# [YOUR INSTRUCTIONS]
In the listing that follows, the range to quote begins at the line that has "infinite (+Infinity), NaN" and ends after the line that has "zeros (the single digit 0 for zero). *)"; quote it verbatim and add nothing.

= Beginning of Section =

(** [Math.floor]: NaN, the infinities, the zeros and every float with a
    non-negative exponent are integers already. *)
Definition Math_floor (x : float) : float :=
  match Prim2SF x with
  | S754_finite s m e =>
      if (0 <=? e)%Z then x
      else
        let q := Z.shiftr (Zpos m) (- e) in
        if s then
          let c := if (Z.shiftl q (- e) =? Zpos m)%Z then q else (q + 1)%Z in
          of_Z (- c)
        else of_Z q
  | _ => x
  end.

(** [ToBoolean] of a number: false exactly for +0, -0 and NaN. *)
Definition ToBoolean (x : float) : bool := negb (is_zero x || is_nan x).

(** The expression [a || b] on numbers. *)
Definition or_else (a b : float) : float := if ToBoolean a then a else b.

(** [Math.hypot(x, y)].  ECMAScript fixes the result when an argument is
    infinite (+Infinity), NaN (NaN) or when all are zeros (+0); otherwise
    the result is an implementation-approximated value of the square root
    of the sum of squares, which [approx] stands for. *)
Definition Math_hypot (approx : float -> float -> float) (x y : float) : float :=
  if is_infinity x || is_infinity y then infinity
  else if is_nan x || is_nan y then nan
  else if is_zero x && is_zero y then zero
  else approx x y.

(** One implementation of the approximated case: scale by the larger
    magnitude, so that the squares cannot overflow. *)
Definition hypot_scaled (x y : float) : float :=
  let ax := abs x in
  let ay := abs y in
  let mx := if ax <? ay then ay else ax in
  let rx := ax / mx in
  let ry := ay / mx in
  sqrt (rx * rx + ry * ry) * mx.

(* ------------------------------------------------------------------ *)
(** *** Exact decimal arithmetic behind number-to-string conversions *)

Definition digit_char (d : Z) : ascii := ascii_of_nat (48 + Z.to_nat d).

Fixpoint digits_aux (fuel : nat) (n : Z) (acc : list ascii) : list ascii :=
  match fuel with
  | O => acc
  | S k =>
      let acc' := digit_char (n mod 10) :: acc in
      if (n / 10 =? 0)%Z then acc' else digits_aux k (n / 10) acc'
  end.

(** The decimal digits of [n >= 0], most significant first, no leading
    zeros (the single digit 0 for zero). *)
Definition decimal_digits (n : Z) : list ascii :=
  digits_aux (S (Z.to_nat (Z.log2 n))) n [].

Definition zero_char : ascii := "0"%char.

Definition pad_zeros (len : nat) (ds : list ascii) : list ascii :=
  repeat zero_char (len - List.length ds) ++ ds.

(** The double nearest to the rational [num / den] ([0 <= num], [0 < den]),
    ties to even: the quotient is taken with 1100 extra bits, which is below
    the smallest exponent of the format, and what is left is the rounding
    location. *)
Definition nearest_double (num den : Z) : spec_float :=
  let scaled := (num * 2 ^ 1100)%Z in
  let q := (scaled / den)%Z in
  let r := (scaled mod den)%Z in
  let l := if (r =? 0)%Z then loc_Exact else loc_Inexact (2 * r ?= den)%Z in
  binary_round_aux prec emax false q (-1100) l.

(** [c * 10^p] as a fraction. *)
Definition scale10 (c p : Z) : Z * Z :=
  if (0 <=? p)%Z then (c * 10 ^ p, 1)%Z else (c, 10 ^ (- p))%Z.

Definition decimal_to_double (c p : Z) : float :=
  let '(n, d) := scale10 c p in SF2Prim (nearest_double n d).

(** The exact value [m * 2^e] of a finite double, as a fraction. *)
Definition exact_fraction (m : positive) (e : Z) : Z * Z :=
  if (0 <=? e)%Z then (Zpos m * 2 ^ e, 1)%Z else (Zpos m, 2 ^ (- e))%Z.

Fixpoint lead_zeros (fuel : nat) (num den k : Z) : Z :=
  match fuel with
  | O => k
  | S g => if (den <=? num * 10)%Z then k else lead_zeros g (num * 10) den (k + 1)
  end.

(** The [n] with [10^(n-1) <= num/den < 10^n], for a positive double. *)
Definition decimal_exponent (num den : Z) : Z :=
  if (den <=? num)%Z then Z.of_nat (List.length (decimal_digits (num / den)))
  else (1 - lead_zeros 400 num den 1)%Z.

Fixpoint strip_trailing_zeros (ds : list ascii) : list ascii :=
  match ds with
  | [] => []
  | c :: t =>
      match strip_trailing_zeros t with
      | [] => if Ascii.eqb c zero_char then [] else [c]
      | t' => c :: t'
      end
  end.

(** Number::toString, step 5: the shortest digit string [s] (of [k] digits)
    and exponent [n] such that [s * 10^(n-k)] converts back to [x]; among
    several [s] of that length the one closest to [x], the even one on a
    tie.  Returns the digits and [n]. *)
Fixpoint shortest_digits (fuel : nat) (x : float) (num den n0 k : Z)
  : list ascii * Z :=
  let p := (k - n0)%Z in
  let '(sn, sd) := if (0 <=? p)%Z then (num * 10 ^ p, den)%Z
                   else (num, den * 10 ^ (- p))%Z in
  let lo := (sn / sd)%Z in
  let r := (sn mod sd)%Z in
  let hi := (lo + 1)%Z in
  let ok c := Leibniz.eqb (decimal_to_double c (n0 - k)) x in
  let pick c :=
    let ds := decimal_digits c in
    (strip_trailing_zeros ds, (n0 + (Z.of_nat (List.length ds) - k))%Z) in
  match fuel with
  | O => pick lo
  | S g =>
      match ok lo, ok hi with
      | true, true =>
          match (2 * r ?= sd)%Z with
          | Lt => pick lo
          | Gt => pick hi
          | Eq => if Z.even lo then pick lo else pick hi
          end
      | true, false => pick lo
      | false, true => pick hi
      | false, false => shortest_digits g x num den n0 (k + 1)
      end
  end.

= End of Section =

# [FINISHED TASK]
    infinite (+Infinity), NaN (NaN) or when all are zeros (+0); otherwise
    the result is an implementation-approximated value of the square root
    of the sum of squares, which [approx] stands for. *)
Definition Math_hypot (approx : float -> float -> float) (x y : float) : float :=
  if is_infinity x || is_infinity y then infinity
  else if is_nan x || is_nan y then nan
  else if is_zero x && is_zero y then zero
  else approx x y.

(** One implementation of the approximated case: scale by the larger
    magnitude, so that the squares cannot overflow. *)
Definition hypot_scaled (x y : float) : float :=
  let ax := abs x in
  let ay := abs y in
  let mx := if ax <? ay then ay else ax in
  let rx := ax / mx in
  let ry := ay / mx in
  sqrt (rx * rx + ry * ry) * mx.

(* ------------------------------------------------------------------ *)
(** *** Exact decimal arithmetic behind number-to-string conversions *)

Definition digit_char (d : Z) : ascii := ascii_of_nat (48 + Z.to_nat d).

Fixpoint digits_aux (fuel : nat) (n : Z) (acc : list ascii) : list ascii :=
  match fuel with
  | O => acc
  | S k =>
      let acc' := digit_char (n mod 10) :: acc in
      if (n / 10 =? 0)%Z then acc' else digits_aux k (n / 10) acc'
  end.

(** The decimal digits of [n >= 0], most significant first, no leading
    zeros (the single digit 0 for zero). *)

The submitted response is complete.